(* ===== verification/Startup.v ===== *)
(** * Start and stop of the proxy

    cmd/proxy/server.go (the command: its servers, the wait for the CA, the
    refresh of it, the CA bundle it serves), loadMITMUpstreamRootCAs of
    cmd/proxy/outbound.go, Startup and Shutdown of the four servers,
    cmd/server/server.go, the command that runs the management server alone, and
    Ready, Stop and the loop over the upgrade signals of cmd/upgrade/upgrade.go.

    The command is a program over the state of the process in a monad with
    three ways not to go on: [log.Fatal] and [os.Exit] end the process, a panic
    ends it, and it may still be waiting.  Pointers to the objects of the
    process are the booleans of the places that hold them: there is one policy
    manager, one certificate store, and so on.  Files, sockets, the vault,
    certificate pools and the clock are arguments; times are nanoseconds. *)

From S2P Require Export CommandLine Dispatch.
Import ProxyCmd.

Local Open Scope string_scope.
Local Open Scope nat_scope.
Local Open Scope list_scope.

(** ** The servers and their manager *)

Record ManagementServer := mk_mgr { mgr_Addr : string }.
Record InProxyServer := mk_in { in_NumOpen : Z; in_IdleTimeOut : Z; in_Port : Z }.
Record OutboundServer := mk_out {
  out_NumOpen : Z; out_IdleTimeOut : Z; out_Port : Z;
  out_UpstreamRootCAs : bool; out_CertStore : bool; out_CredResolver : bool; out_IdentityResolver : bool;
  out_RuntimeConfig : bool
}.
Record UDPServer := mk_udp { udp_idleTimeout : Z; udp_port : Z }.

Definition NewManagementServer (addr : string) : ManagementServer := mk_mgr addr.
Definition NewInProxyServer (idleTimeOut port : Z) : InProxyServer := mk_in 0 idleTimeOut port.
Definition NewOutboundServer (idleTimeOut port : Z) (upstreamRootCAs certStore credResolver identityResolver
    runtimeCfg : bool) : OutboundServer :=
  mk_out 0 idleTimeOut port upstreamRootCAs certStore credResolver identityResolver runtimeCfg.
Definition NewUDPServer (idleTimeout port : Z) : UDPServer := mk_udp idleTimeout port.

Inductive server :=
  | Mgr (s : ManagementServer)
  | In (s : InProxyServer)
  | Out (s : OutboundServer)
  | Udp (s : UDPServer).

· · · · · · ·

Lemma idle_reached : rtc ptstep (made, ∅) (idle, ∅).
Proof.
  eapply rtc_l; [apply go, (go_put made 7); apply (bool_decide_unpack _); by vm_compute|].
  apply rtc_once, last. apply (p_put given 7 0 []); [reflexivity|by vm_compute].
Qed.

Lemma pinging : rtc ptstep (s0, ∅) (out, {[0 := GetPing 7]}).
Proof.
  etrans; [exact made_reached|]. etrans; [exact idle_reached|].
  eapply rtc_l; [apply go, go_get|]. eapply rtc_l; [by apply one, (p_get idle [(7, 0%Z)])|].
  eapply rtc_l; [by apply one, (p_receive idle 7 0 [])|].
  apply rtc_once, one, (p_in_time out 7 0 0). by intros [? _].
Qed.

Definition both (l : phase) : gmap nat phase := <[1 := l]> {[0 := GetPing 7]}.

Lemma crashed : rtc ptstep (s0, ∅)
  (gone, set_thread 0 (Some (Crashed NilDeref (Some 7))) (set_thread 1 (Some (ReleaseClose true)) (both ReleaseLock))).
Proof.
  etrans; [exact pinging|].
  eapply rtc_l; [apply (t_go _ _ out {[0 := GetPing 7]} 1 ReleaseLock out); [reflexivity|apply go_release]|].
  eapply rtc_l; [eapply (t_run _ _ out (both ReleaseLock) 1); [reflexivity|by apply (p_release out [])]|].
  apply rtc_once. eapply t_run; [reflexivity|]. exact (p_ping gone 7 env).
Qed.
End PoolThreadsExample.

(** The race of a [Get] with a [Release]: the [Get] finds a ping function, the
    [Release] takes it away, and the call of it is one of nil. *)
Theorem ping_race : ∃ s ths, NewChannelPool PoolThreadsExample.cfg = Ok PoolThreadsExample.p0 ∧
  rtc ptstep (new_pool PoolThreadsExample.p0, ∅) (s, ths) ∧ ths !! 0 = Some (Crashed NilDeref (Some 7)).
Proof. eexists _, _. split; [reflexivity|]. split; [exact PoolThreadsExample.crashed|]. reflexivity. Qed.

· · · · · · ·

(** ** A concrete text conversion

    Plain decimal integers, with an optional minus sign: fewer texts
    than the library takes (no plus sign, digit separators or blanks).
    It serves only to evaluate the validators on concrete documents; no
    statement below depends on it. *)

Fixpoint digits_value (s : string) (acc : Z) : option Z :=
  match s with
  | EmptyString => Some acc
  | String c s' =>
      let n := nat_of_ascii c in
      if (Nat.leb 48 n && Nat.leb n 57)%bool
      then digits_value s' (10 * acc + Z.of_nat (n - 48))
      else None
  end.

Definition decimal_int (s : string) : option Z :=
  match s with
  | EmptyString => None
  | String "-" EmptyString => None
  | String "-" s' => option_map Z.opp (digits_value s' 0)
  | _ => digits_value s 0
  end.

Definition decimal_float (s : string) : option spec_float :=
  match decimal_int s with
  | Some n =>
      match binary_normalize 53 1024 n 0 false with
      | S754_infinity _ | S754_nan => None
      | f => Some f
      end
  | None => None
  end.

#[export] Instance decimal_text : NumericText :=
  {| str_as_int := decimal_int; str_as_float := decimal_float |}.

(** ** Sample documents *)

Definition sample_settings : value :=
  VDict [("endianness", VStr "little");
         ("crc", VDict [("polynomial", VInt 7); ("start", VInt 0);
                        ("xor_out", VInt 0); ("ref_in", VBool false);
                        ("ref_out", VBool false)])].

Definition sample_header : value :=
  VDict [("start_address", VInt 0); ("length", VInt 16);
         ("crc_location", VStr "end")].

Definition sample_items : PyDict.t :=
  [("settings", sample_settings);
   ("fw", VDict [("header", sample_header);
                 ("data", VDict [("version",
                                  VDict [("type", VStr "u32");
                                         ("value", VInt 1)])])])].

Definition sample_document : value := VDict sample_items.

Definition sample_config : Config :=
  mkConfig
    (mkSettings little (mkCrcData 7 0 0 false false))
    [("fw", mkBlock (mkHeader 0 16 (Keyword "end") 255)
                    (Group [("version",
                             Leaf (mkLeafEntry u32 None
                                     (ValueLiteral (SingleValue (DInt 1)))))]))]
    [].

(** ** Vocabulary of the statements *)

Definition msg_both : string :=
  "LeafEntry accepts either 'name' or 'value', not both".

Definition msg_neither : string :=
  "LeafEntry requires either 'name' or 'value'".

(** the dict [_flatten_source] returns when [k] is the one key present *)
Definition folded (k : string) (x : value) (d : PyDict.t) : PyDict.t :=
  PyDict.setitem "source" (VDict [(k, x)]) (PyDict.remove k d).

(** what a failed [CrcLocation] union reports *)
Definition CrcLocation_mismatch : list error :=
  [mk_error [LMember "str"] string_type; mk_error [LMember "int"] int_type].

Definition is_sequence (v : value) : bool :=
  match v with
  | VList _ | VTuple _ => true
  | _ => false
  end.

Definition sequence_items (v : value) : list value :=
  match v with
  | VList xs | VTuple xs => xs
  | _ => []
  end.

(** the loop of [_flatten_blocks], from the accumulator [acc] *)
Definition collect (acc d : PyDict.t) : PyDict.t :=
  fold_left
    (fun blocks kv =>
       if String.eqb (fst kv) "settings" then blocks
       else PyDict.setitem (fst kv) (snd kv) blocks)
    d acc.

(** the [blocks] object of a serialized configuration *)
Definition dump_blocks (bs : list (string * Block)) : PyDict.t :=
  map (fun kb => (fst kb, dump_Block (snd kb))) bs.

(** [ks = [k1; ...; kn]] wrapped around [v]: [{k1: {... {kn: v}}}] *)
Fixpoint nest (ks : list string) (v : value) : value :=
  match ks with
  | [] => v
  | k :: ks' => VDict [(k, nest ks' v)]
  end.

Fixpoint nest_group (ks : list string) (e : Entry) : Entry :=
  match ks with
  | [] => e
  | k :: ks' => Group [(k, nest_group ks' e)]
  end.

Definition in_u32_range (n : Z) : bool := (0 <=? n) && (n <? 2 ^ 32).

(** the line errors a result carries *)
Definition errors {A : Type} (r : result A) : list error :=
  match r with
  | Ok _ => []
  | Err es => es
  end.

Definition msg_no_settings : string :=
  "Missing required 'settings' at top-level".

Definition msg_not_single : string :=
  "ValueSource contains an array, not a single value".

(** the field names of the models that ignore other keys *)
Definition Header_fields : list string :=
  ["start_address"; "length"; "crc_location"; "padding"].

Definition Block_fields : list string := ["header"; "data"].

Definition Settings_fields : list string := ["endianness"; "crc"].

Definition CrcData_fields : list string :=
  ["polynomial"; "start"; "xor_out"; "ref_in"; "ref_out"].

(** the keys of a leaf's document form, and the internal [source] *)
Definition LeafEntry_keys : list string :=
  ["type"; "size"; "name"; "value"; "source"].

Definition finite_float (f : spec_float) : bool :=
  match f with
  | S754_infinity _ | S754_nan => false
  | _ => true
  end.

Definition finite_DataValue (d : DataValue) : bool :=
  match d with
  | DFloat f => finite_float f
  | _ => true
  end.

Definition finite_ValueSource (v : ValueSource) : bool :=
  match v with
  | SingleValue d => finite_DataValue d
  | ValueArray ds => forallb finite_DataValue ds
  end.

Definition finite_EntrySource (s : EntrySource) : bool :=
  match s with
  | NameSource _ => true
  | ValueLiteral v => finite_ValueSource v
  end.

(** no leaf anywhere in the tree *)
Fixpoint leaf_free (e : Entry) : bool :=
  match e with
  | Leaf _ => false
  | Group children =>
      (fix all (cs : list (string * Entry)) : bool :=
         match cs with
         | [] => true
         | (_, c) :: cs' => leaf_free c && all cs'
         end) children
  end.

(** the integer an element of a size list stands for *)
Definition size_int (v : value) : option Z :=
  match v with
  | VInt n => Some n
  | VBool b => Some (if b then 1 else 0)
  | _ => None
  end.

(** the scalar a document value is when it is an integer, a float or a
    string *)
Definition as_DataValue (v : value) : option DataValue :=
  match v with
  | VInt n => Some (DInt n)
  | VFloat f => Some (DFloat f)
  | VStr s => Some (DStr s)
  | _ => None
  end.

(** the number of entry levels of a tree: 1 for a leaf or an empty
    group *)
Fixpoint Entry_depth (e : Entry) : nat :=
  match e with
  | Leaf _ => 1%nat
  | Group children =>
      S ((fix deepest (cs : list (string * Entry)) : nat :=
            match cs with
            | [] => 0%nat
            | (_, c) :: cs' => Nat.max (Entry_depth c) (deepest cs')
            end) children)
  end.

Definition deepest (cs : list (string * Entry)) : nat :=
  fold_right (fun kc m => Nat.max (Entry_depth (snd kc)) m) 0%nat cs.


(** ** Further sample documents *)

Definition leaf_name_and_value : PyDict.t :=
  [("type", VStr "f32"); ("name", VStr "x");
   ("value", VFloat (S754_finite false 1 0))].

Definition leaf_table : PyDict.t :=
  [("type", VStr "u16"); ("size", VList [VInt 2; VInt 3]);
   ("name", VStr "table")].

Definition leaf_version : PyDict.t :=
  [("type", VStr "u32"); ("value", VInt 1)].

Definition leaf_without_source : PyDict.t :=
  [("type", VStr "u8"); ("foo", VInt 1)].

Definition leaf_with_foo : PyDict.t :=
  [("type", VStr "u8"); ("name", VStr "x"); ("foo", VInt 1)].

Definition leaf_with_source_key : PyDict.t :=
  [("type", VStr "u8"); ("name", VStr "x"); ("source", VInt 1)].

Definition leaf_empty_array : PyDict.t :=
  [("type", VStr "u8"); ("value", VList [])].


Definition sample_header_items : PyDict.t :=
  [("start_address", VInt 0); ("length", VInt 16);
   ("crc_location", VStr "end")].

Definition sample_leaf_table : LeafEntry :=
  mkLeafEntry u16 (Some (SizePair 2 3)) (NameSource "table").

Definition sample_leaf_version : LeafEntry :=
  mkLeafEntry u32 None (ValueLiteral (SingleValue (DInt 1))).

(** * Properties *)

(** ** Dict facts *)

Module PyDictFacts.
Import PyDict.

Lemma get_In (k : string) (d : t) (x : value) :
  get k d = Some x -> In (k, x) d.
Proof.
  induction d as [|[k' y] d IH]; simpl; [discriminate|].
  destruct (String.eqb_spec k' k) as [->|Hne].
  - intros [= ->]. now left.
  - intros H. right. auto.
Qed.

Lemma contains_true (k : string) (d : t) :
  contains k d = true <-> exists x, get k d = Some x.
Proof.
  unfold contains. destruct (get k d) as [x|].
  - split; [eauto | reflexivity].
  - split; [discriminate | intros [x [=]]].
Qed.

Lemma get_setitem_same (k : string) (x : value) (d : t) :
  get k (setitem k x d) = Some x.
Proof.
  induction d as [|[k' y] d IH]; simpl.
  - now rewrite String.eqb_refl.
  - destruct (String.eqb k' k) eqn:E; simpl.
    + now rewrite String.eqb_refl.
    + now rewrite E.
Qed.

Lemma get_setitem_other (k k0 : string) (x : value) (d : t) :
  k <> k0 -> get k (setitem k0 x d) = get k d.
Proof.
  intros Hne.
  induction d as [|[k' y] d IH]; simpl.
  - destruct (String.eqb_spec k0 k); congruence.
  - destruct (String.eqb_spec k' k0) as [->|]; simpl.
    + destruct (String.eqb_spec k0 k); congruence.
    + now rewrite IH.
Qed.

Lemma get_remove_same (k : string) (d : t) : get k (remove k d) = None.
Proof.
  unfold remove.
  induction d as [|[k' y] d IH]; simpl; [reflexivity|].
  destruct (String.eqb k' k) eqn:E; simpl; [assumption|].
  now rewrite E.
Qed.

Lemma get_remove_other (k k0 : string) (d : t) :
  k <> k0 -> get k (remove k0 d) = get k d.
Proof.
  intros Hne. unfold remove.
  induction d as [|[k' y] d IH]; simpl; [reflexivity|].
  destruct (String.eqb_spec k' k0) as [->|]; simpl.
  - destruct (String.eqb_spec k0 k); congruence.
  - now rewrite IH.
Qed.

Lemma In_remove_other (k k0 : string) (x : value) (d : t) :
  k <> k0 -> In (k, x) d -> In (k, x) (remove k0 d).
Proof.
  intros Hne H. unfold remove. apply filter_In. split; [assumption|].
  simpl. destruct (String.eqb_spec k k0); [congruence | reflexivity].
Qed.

· · · · · · ·

→ PROBLEM DESCRIPTION: Count up the lines in the entries that hold "result", and respond with that count and no other text.

→ SOLUTION TO THE EXERCISE: 2